Friday, August 18, 2017

Congratulations to Judge Robert Scola for being named to the Defender Services Committee.

Congratulations to Judge Robert Scola for being named to the Defender Services Committee.



Defender Services Committee
Chief Justice John G. Roberts, Jr. appointed the following new members to the Defender Services Committee.  Their terms begin October 1, 2017.

New Members:
Hon. Micaela Alvarez (5th Circuit representative - TX-S)
Hon. Judith Ellen Levy (6th Circuit representative - MI-E)
Hon. Robert N. Scola, Jr. (11th Circuit representative - FL-S)
Hon. Ketanji Brown Jackson (DC Circuit representative - DC)
There is another Miami connection to the committee -- Judge Brown Jackson is a Miami native and went to Palmetto High.

Thursday, August 17, 2017

11th Circuit vs. then-Judge Gorsuch

The 11th Circuit, per Judge Dubina, issued an opinion today disagreeing with then-Judge Gorsuch in United States v. Games-Perez. 667 F.3d 1136, 1142 (10th Cir. 2012) (Gorsuch, J., concurring in judgment). The Gorsuch opinion was defendant friendly on the issue of mens rea. Unsurprisingly, the 11th Circuit opinion is not:
As Rehaif points out, the strongest argument in favor of requiring proof of mens rea with respect to the status element is laid out in then-Judge, now Justice Gorsuch’s concurrence in United States v. Games-Perez. 667 F.3d 1136, 1142 (10th Cir. 2012) (Gorsuch, J., concurring in judgment). Acknowledging that prior precedent dictated that the mens rea requirement does not apply to the status element, then-Judge Gorsuch concluded that the plain language of the statute compelled the opposite conclusion. Id. (“[Prior precedent] reads the word “knowingly” as leapfrogging over the very first § 922(g) element and touching down only at the second. This interpretation defies linguistic sense—and not a little grammatical gravity.”). In drawing such a conclusion, then-Judge Gorsuch noted that, “Congress gave us three elements in a particular order. And it makes no sense to read the word “knowingly” as so modest that it might blush in the face of the very first element only to regain its composure and reappear at the second.” Id. at 1144. He also pointed out that “[t]he Supreme Court has long held that courts should presum[e] a mens rea requirement attaches to each of the statutory elements that criminalize otherwise innocent conduct.” Id. at 1145 (quotations omitted) (alteration in original).
While then-Judge Gorsuch opined that § 922(g) “is a perfectly clear law as it is written, plain in its terms, straightforward in its application,” id., there is evidence to suggest otherwise. The fact that § 924(a)(2) only punishes defendants who “knowingly violate” § 922(g) begs the question “what does it mean to knowingly violate the statute?” Does the statute proscribe merely conduct, or both conduct and the surrounding circumstances that make the conduct a federal crime? See United States v. Langley, 62 F.3d 602, 613 (4th Cir. 1995) (en banc) (Phillips, J., concurring in part and dissenting in part) cert. denied, 516 U.S. 1083, 116 S. Ct. 797 (1996). While the defendant’s status might be inextricably tied to the violation, the actual violation occurs when the defendant knowingly possesses a firearm.

Tuesday, August 15, 2017

Interesting amicus briefs on cell site case (Carpenter) before SCOTUS

The Supreme Court will hear the cell site case (Carpenter) sometime this winter.  Amicus briefs in support of Carpenter were filed yesterday.  Here is one by EFF and NACDL,* among others.  The Cato Institute brief is also worth a read.

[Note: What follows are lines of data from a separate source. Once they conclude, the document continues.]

(* ===== verification/Transfers.v ===== *)
(** * Transfers between servers

    packages/migration/verify.py, jobs.py and the upload of packages/api/data_transfer.py. Module [Verify]: the check of a finished
    transfer against the destination's stores, after which a move deletes the source. Module [Jobs]: the exports and
    imports a server works on, the files they spool and the coroutines that run beside each other. *)

From S2P Require Import Prelude ImportPlan ImportApply.

Module Verify.
Import Maps Undo.

(** What a transfer asks the destination's stores *)
Class Probe := {
  get_row : text -> option Row;
  map_counts : text -> nat * nat;
  object_sizes : text -> gmap text N;
  existing_runs : list text -> nat * nat;
  rosbag_size : text -> text -> option N;
}.

(** The entries of a plan, as far as the check reads them *)
Record MapPlan := { mp_source : text; mp_target : text; mp_nodes : nat; mp_edges : nat }.
Record BagPlan := { bp_robot : text; bp_id : text }.
Record Plan := { pl_maps : list MapPlan; pl_runs : list text; pl_bags : list BagPlan }.

(** A bundle, as far as the check reads it; a file that is missing raises, but for a map without objects *)
Record Bundle := {
  bu_objects : text -> list (text * N);
  bu_runs : text -> option (list text * nat);
  bu_bag : text -> text -> option N;
}.

Inductive Problem :=
| NotThere (dst : text) | NotCompleted (dst : text) | TooFew (dst : text) | FilesMissing (dst : text) (missing : list text)
| RunsShort (mission : text) (runs legs : nat) | BagWrong (robot bag_id : text) (have : option N).

(** What [verify_import] returns; [ok] is that there are no problems *)
Record Out := { problems : list Problem; maps : gmap text text; runs : gmap text (list text); rosbags : list (text * text) }.
Definition new_out : Out := {| problems := []; maps := ∅; runs := ∅; rosbags := [] |}.
Definition ok (o : Out) : bool := bool_decide (length (problems o) = 0).
Definition problem (p : Problem) (o : Out) : Out :=
  {| problems := problems o ++ [p]; maps := maps o; runs := runs o; rosbags := rosbags o |}.
Definition map_found (src dst : text) (o : Out) : Out :=
  {| problems := problems o; maps := <[src := dst]> (maps o); runs := runs o; rosbags := rosbags o |}.
Definition runs_found (mission : text) (ids : list text) (o : Out) : Out :=
  {| problems := problems o; maps := maps o; runs := <[mission := ids]> (runs o); rosbags := rosbags o |}.
Definition bag_found (robot bag_id : text) (o : Out) : Out :=
  {| problems := problems o; maps := maps o; runs := runs o; rosbags := rosbags o ++ [(robot, bag_id)] |}.

(** [l[i:i + n] for i in range(0, len(l), n)] *)
Fixpoint slices_from {A : Type} (fuel n : nat) (l : list A) : list (list A) :=
  match fuel, l with
  | 0, _ | _, [] => []
  | S fuel, _ => take n l :: slices_from fuel n (drop n l)
  end.
Definition slices {A : Type} (n : nat) (l : list A) : list (list A) := slices_from (length l) n l.
Definition RUN_BATCH : nat := 500.

Inductive BundleError := Missing.

Section verify.
Context `{Probe} (b : Bundle).

(** The first loop: one map *)
Definition verify_map (o : Out) (e : MapPlan) : Out :=
  let dst := mp_target e in
  match get_row dst with
  | None => problem (NotThere dst) o
  | Some row =>
      if bool_decide (k_phase <$> row_from row = Some Complete) then
        let (nodes, edges) := map_counts dst in
        if bool_decide (nodes < mp_nodes e) || bool_decide (edges < mp_edges e) then problem (TooFew dst) o
        else
          let sizes := object_sizes dst in
          let missing := fst <$> filter (fun x : text * N => sizes !! x.1 <> Some x.2) (bu_objects b (mp_source e)) in
          match missing with
          | [] => map_found (mp_source e) dst o
          | _ => problem (FilesMissing dst missing) o
          end
      else problem (NotCompleted dst) o
  end.

(** The second loop: the runs of one mission *)
Definition verify_runs (o : Out) (mission : text) : result BundleError Out :=
  match bu_runs b mission with
  | None => Raise Missing
  | Some (ids, legs) =>
      let found := foldl (fun f part => let x := existing_runs part in (f.1 + x.1, f.2 + x.2)) (0, 0) (slices RUN_BATCH ids) in
      if bool_decide (found.1 < length ids) || bool_decide (found.2 < legs) then Ok (problem (RunsShort mission found.1 found.2) o)
      else Ok (runs_found mission ids o)
  end.

(** The third loop: one recording *)
Definition verify_bag (o : Out) (e : BagPlan) : result BundleError Out :=
  match bu_bag b (bp_robot e) (bp_id e) with
  | None => Raise Missing
  | Some size =>
      let have := rosbag_size (bp_robot e) (bp_id e) in
      if bool_decide (have = Some size) then Ok (bag_found (bp_robot e) (bp_id e) o)
      else Ok (problem (BagWrong (bp_robot e) (bp_id e) have) o)
  end.

Definition verify_import (p : Plan) : result BundleError Out :=
  rbind (rfold verify_runs (foldl verify_map new_out (pl_maps p)) (pl_runs p)) (fun o =>
  rfold verify_bag o (pl_bags p)).
End verify.

(** ** The stores of this server ([ServiceTarget]) *)

Definition bag_key (robot bag_id : text) : text := robot ++ text_of "/" ++ bag_id.
Definition list_sizes (name : text) (objects : gmap (text * text) (N * text)) : gmap text N :=
  list_to_map ((fun x => (x.1.2, x.2.1)) <$> filter (fun x => x.1.1 = bucket_of name) (map_to_list objects)).
Definition in_collection {A : Type} (name : text) (docs : gmap (text * text) A) : nat := size (filter (fun x => x.1.1 = name) docs).

Definition rows_of {A : Type} (ids : list text) (rows : gmap text A) : nat := size (filter (fun x => x.1 ∈ ids) rows).
#[local] Instance service_target (s : Store) (t : Tables) : Probe := {|
  get_row := fun name => s_maps s !! name ≫= (fun row => if bool_decide (row_lifecycle row = DELETED) then None else Some row);
  map_counts := fun name => (in_collection name (s_nodes s), in_collection name (s_edges s));
  object_sizes := fun name => list_sizes name (s_objects s);
  existing_runs := fun ids => (rows_of ids (t_runs t), size (filter (fun x => x.1.1 ∈ ids) (t_legs t)));
  rosbag_size := fun robot bag_id => t_bags t !! bag_key robot bag_id |}.

(** ** What is listed is there *)

Lemma list_sizes_lookup name objects key n :
  list_sizes name objects !! key = Some n <-> exists c, objects !! (bucket_of name, key) = Some (n, c).
Proof.
  unfold list_sizes. rewrite <-elem_of_list_to_map.
  - rewrite list_elem_of_fmap. split.
    + intros ([[bk k] [n' c]] & [= -> ->] & [Hb Hx]%list_elem_of_filter). cbn in Hb. subst.
      exists c. by apply elem_of_map_to_list.
    + intros [c Hc]. exists ((bucket_of name, key), (n, c)). split; [done|].
      apply list_elem_of_filter. split; [done|]. by apply elem_of_map_to_list.
  - rewrite <-list_fmap_compose. apply NoDup_fmap_2_strong; [|apply NoDup_filter, NoDup_map_to_list].
    intros [[b1 k1] v1] [[b2 k2] v2] [Hb1 Hx1]%list_elem_of_filter [Hb2 Hx2]%list_elem_of_filter E.
    cbn in *. subst. apply elem_of_map_to_list in Hx1, Hx2. congruence.
Qed.

Lemma slices_join {A : Type} n (l : list A) : 0 < n -> mjoin (slices n l) = l.
Proof.
  intros Hn. unfold slices. assert (G : forall fuel (l' : list A), length l' <= fuel -> mjoin (slices_from fuel n l') = l').
  { intros fuel. induction fuel as [|fuel IH]; intros [|x l'] Hl; cbn in *; try done; [lia|].
    destruct n as [|n]; [lia|]. cbn. rewrite IH; [by rewrite take_drop|]. rewrite length_drop. lia. }
  by apply G.
Qed.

Perhaps the most interesting brief is this one filed by "tech companies."  Although they don't take a position on this specific case, which argues that the third party doctrine is no longer workable in this modern era
The Internet and Internet-connected devices have revolutionized nearly every facet of our lives. Ameri-cans rely daily on services made possible by networked technologies—from email, smartphones, and web-based social media the Court has already encountered to new and evolving products and applications in the “Internet of Things,” such as smart-home devices that can be used to control room temperature and lighting, order groceries, and perform a multitude of other tasks. These devices and services not only confer immense value on users and society, but in many instances are considered practical necessities of modern life.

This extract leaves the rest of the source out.